(* ===== verification/AutoDirect.v ===== *)
(** AutoDirect: the zero-argument server.

    Models src/cmd/tailcat/masquecat_autodirect.go and masquecat_autodirect_pin.go: when a
    server without an endpoint sets one up by itself, which address it advertises, the
    certificate bundle it keeps on disk, and the pinned direct URL it configures.  The
    interfaces, the file system, key generation and X.509 are arguments. *)

From S2P Require Import Prelude GoStd Keys Url Token Packet Fragment Bind Core.
From Stdlib Require Import Strings.Byte.
Import Netip.

(** * net/netip *)

Module NetipMore.
(** A prefix of any length: the bytes of its address and its number of bits. *)
Record Prefix : Type := MkPrefix { px_bytes : list byte; px_bits : Z }.
Definition bytes_in (p : Prefix) (b : list byte) : bool :=
  (zlen b =? zlen (px_bytes p)) &&
  (Z.shiftr (be_get b) (8 * zlen b - px_bits p) =? Z.shiftr (be_get (px_bytes p)) (8 * zlen b - px_bits p)).
Definition Contains (p : Prefix) (a : Addr) : bool :=
  match a with
  | AddrZero => false
  | A4 b => bytes_in p b
  | A6 b zone => bool_decide (zone = []) && bytes_in p b
  end.

Definition v4 (a b c d : Z) (bits : Z) : Prefix := MkPrefix (z2b <$> [a; b; c; d]) bits.
(** A 16-byte prefix by its first two bytes. *)
Definition v6 (a b : Z) (bits : Z) : Prefix := MkPrefix ([z2b a; z2b b] ++ replicate 14 x00) bits.
Definition zero6 : list byte := replicate 16 x00.
Definition one6 : list byte := replicate 15 x00 ++ [x01].
Definition raw_in (p : Prefix) (a : Addr) : bool :=
  match a with AddrZero => false | A4 b => bytes_in p b | A6 b _ => bytes_in p b end.

(** The predicates, of an address that is not IPv4 in IPv6. *)
Definition IsValid (a : Addr) : bool := match a with AddrZero => false | _ => true end.
Definition IsLoopback (a : Addr) : bool :=
  match a with A6 b _ => bool_decide (b = one6) | _ => raw_in (v4 127 0 0 0 8) a end.
Definition IsLinkLocalUnicast (a : Addr) : bool := raw_in (v4 169 254 0 0 16) a || raw_in (v6 254 128 10) a.
Definition IsPrivate (a : Addr) : bool :=
  raw_in (v4 10 0 0 0 8) a || raw_in (v4 172 16 0 0 12) a || raw_in (v4 192 168 0 0 16) a || raw_in (v6 252 0 7) a.
Definition IsMulticast (a : Addr) : bool := raw_in (v4 224 0 0 0 4) a || raw_in (v6 255 0 8) a.
Definition IsGlobalUnicast (a : Addr) : bool :=
  match a with
  | AddrZero => false
  | A4 b => negb (bool_decide (b = replicate 4 x00)) && negb (bool_decide (b = replicate 4 xff)) &&
            negb (IsLoopback a) && negb (IsMulticast a) && negb (IsLinkLocalUnicast a)
  | A6 b zone => negb (bool_decide (b = zero6) && bool_decide (zone = [])) &&
            negb (IsLoopback a) && negb (IsMulticast a) && negb (IsLinkLocalUnicast a)
  end.
Lemma disk_Put_quiet sy dir url data etag s :
  quiet sy dir -> cache_ready dir (pr_disk s) ->
  exists r, disk_Put sy url data etag s = (Proc (put_disk dir url data etag (sy_now sy) (pr_disk s)) (pr_out s), Returned r).
Proof.
  intros Hq [Hr1 Hr2 Hr3]. unfold disk_Put. rewrite (cache_paths_files sy dir url) by apply Hq.
  rewrite dir_data_file by apply Hq. set (d := pr_disk s) in *.
  assert (os_MkdirAll sy (cache_dir dir) s = (Proc (foldl mkdir_one d (ancestors (cache_dir dir))) (pr_out s), Returned (Ok tt))) as Hm.
  { unfold os_MkdirAll, pbind, get_disk. rewrite (qu_fail _ _ Hq).
    destruct (existsb _ _) eqn:E; [|done]. apply existsb_exists in E as (q & Hin%list_elem_of_In & Hf). exfalso.
    specialize (Hr1 q Hin). fold d in Hf. destruct (d !! q) as [[b t|]|]; [by apply (Hr1 b t)|done|done]. }
  erewrite pbind_run by exact Hm. cbn beta iota. unfold os_WriteFile at 1. rewrite (qu_write _ _ Hq).
  set (d1 := foldl mkdir_one d (ancestors (cache_dir dir))) in *.
  assert (d1 !! data_file dir url = d !! data_file dir url) as Hd by apply mkdir_cache_file.
  assert (d1 !! etag_file dir url = d !! etag_file dir url) as He by apply mkdir_cache_file.
  unfold pbind at 1 2, get_disk at 1. cbn [pr_disk]. rewrite bool_decide_eq_false_2 by (rewrite Hd; apply Hr2).
  unfold pbind at 1, set_disk at 1. cbn [pr_disk pr_out]. unfold pret at 1.
  assert (forall n, <[data_file dir url := n]> d1 !! etag_file dir url = d !! etag_file dir url) as He'.
  { intros n. rewrite lookup_insert_ne; [exact He|apply data_etag_file]. }
  unfold put_disk. fold d1. destruct (bool_decide (etag = [])).
  - unfold os_Remove, pbind, get_disk. rewrite (qu_fail _ _ Hq). cbn [pr_disk]. rewrite He'.
    destruct (d !! etag_file dir url) as [[b t|]|] eqn:Ee; [by eexists|by destruct (Hr3 url)|].
    exists (Ok tt). unfold pret. rewrite delete_id; [done|]. by rewrite He'.
  - unfold os_WriteFile, pbind, get_disk, set_disk. rewrite (qu_write _ _ Hq). cbn [pr_disk pr_out]. rewrite He'.
    rewrite bool_decide_eq_false_2 by apply Hr3. by eexists.
Qed.

Lemma put_disk_other dir url data etag now d p :
  p <> data_file dir url -> p <> etag_file dir url -> ~ p ∈ ancestors (cache_dir dir) ->
  put_disk dir url data etag now d !! p = d !! p.
Proof.
  intros H1 H2 H3. unfold put_disk.
  assert (<[data_file dir url := File data now]> (foldl mkdir_one d (ancestors (cache_dir dir))) !! p = d !! p) as E.
  { rewrite lookup_insert_ne by done. rewrite foldl_mkdir. destruct (d !! p); [done|]. by rewrite bool_decide_eq_false_2. }
  destruct (bool_decide _); [by rewrite lookup_delete_ne|by rewrite lookup_insert_ne].
Qed.

Lemma put_disk_data dir url data etag now d : put_disk dir url data etag now d !! data_file dir url = Some (File data now).
Proof.
  unfold put_disk. destruct (bool_decide _); [rewrite lookup_delete_ne|rewrite lookup_insert_ne];
    try (by rewrite lookup_insert_eq); apply not_eq_sym, data_etag_file.
Qed.
Lemma put_disk_etag dir url data etag now d :
  put_disk dir url data etag now d !! etag_file dir url = if bool_decide (etag = []) then None else Some (File etag now).
Proof. unfold put_disk. destruct (bool_decide _); [by rewrite lookup_delete_eq|by rewrite lookup_insert_eq]. Qed.

Lemma not_ancestor dir x : ~ cache_dir dir ++ Path.slash :: x ∈ ancestors (cache_dir dir).
Proof. intros H. by eapply cache_file_not_ancestor. Qed.

Lemma put_disk_ready dir url data etag now d : cache_ready dir d -> cache_ready dir (put_disk dir url data etag now d).
Proof.
  intros [H1 H2 H3]. split.
  - intros p Hp b t Hb. assert (forall x, p <> cache_dir dir ++ Path.slash :: x) as Hne by by apply cache_file_not_ancestor.
    apply (H1 p Hp b t). revert Hb. unfold put_disk.
    assert (<[data_file dir url := File data now]> (foldl mkdir_one d (ancestors (cache_dir dir))) !! p = Some (File b t) ->
            d !! p = Some (File b t)) as E.
    { rewrite lookup_insert_ne by (apply not_eq_sym, Hne). rewrite foldl_mkdir. destruct (d !! p); [done|]. by case_bool_decide. }
    destruct (bool_decide _); [rewrite lookup_delete_ne|rewrite lookup_insert_ne]; try exact E; apply not_eq_sym, Hne.
  - intros v. destruct (decide (v = url)) as [->|Hv]; [by rewrite put_disk_data|].
    rewrite put_disk_other; [apply H2|by intros ?%data_file_inj|apply data_etag_file|apply not_ancestor].
  - intros v. destruct (decide (v = url)) as [->|Hv]; [rewrite put_disk_etag; by case_bool_decide|].
    rewrite put_disk_other; [apply H3|apply not_eq_sym, data_etag_file|by intros ?%etag_file_inj|apply not_ancestor].
Qed.

Lemma put_disk_refines dir url data etag now d c :
  Strings.TrimSpace etag = etag -> cache_refines dir d c ->
  cache_refines dir (put_disk dir url data etag now d) (cache_Put c now url data etag).
Proof.
  intros Ht [Hr He]. split; [by apply put_disk_ready|]. intros v. unfold disk_entry, cache_Get, cache_Put.
  destruct (decide (v = url)) as [->|Hv].
  - rewrite put_disk_data, put_disk_etag, lookup_insert_eq. do 2 f_equal. case_bool_decide as E; [by rewrite E|done].
  - rewrite lookup_insert_ne by done. rewrite !put_disk_other; [apply He|..];
      first [by intros ?%data_file_inj|by intros ?%etag_file_inj|apply data_etag_file|apply not_eq_sym, data_etag_file|apply not_ancestor].
Qed.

- - - - -

**What you need to do**
Whenever a line in the entries holds the word "server", copy that line.

**Response to the exercise**
(** AutoDirect: the zero-argument server.
    server without an endpoint sets one up by itself, which address it advertises, the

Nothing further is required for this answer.